Work instruction. Filter these records by the string "checkout", copying each line that holds it.

Available data.

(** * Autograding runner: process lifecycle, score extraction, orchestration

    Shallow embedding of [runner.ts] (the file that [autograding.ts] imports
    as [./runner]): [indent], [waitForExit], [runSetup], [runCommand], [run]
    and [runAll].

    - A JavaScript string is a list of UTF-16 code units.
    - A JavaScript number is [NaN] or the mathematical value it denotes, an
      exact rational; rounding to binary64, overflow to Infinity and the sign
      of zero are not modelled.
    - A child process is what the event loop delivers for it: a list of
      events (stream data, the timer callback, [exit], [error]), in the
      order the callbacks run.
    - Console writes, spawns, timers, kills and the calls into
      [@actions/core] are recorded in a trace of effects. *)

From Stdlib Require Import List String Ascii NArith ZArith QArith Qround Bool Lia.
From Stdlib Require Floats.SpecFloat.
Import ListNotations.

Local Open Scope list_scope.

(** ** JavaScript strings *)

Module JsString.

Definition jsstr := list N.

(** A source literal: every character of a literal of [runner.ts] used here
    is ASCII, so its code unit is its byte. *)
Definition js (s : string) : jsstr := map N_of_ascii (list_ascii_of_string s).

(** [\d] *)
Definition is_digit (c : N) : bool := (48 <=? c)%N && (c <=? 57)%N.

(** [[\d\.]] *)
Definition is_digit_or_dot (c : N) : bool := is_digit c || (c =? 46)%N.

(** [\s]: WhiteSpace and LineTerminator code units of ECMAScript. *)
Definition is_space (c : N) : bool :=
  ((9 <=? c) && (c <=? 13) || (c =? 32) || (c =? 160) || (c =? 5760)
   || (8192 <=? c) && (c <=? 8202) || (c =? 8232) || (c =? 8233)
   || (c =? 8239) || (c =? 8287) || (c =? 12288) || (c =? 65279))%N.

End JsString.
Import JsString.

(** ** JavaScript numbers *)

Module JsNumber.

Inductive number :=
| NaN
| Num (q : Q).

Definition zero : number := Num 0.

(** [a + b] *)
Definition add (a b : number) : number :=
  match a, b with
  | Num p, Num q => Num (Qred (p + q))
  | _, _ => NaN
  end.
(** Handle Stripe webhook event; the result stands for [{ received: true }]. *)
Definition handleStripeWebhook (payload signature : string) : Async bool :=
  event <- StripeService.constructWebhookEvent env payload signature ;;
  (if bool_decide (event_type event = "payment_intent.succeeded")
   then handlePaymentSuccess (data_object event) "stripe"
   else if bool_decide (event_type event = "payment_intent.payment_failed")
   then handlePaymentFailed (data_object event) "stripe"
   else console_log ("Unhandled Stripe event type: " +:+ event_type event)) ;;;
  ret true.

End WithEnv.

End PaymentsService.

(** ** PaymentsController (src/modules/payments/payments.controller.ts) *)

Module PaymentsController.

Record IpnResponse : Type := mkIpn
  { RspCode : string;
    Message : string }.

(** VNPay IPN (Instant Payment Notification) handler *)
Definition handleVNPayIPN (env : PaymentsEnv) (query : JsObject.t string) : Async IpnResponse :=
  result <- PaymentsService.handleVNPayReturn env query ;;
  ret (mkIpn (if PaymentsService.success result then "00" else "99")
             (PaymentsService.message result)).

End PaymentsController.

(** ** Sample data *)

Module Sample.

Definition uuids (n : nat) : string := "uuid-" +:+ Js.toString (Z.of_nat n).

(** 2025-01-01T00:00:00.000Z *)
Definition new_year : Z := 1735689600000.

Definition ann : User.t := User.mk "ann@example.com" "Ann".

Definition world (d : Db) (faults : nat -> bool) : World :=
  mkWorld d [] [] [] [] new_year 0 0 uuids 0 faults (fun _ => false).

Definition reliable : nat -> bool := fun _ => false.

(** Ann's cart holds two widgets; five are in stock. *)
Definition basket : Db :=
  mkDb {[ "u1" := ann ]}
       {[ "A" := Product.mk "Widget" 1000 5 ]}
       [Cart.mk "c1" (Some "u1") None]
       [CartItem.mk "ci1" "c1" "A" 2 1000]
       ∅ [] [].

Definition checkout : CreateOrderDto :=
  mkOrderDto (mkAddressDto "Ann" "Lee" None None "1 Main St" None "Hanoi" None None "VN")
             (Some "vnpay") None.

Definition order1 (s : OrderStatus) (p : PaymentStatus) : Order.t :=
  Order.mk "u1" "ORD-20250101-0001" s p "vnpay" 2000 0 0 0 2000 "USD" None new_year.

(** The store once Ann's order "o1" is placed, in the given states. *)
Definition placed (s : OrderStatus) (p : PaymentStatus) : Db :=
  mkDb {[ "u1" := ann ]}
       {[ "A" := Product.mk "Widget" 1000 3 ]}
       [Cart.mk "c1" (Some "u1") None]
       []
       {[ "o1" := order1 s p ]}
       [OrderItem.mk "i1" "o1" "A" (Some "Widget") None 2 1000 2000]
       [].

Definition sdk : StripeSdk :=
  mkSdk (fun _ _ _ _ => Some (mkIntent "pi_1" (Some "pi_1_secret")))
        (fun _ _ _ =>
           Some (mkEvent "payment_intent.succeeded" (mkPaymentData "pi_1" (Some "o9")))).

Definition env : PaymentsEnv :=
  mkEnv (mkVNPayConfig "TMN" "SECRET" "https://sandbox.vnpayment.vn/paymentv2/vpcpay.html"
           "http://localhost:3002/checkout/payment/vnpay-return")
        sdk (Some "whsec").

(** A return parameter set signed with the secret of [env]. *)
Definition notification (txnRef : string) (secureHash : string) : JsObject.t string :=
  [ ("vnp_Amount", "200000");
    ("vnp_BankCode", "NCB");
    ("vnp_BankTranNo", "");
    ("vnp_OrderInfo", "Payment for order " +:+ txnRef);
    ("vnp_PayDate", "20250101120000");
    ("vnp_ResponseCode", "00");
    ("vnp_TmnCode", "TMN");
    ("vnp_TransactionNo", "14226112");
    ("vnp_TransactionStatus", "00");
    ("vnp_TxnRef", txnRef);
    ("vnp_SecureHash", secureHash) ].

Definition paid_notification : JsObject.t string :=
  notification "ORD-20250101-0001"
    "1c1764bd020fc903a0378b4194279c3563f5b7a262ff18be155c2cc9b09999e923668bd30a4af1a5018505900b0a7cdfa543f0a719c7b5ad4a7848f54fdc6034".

Result for this exercise.
Definition checkout : CreateOrderDto :=
           "http://localhost:3002/checkout/payment/vnpay-return")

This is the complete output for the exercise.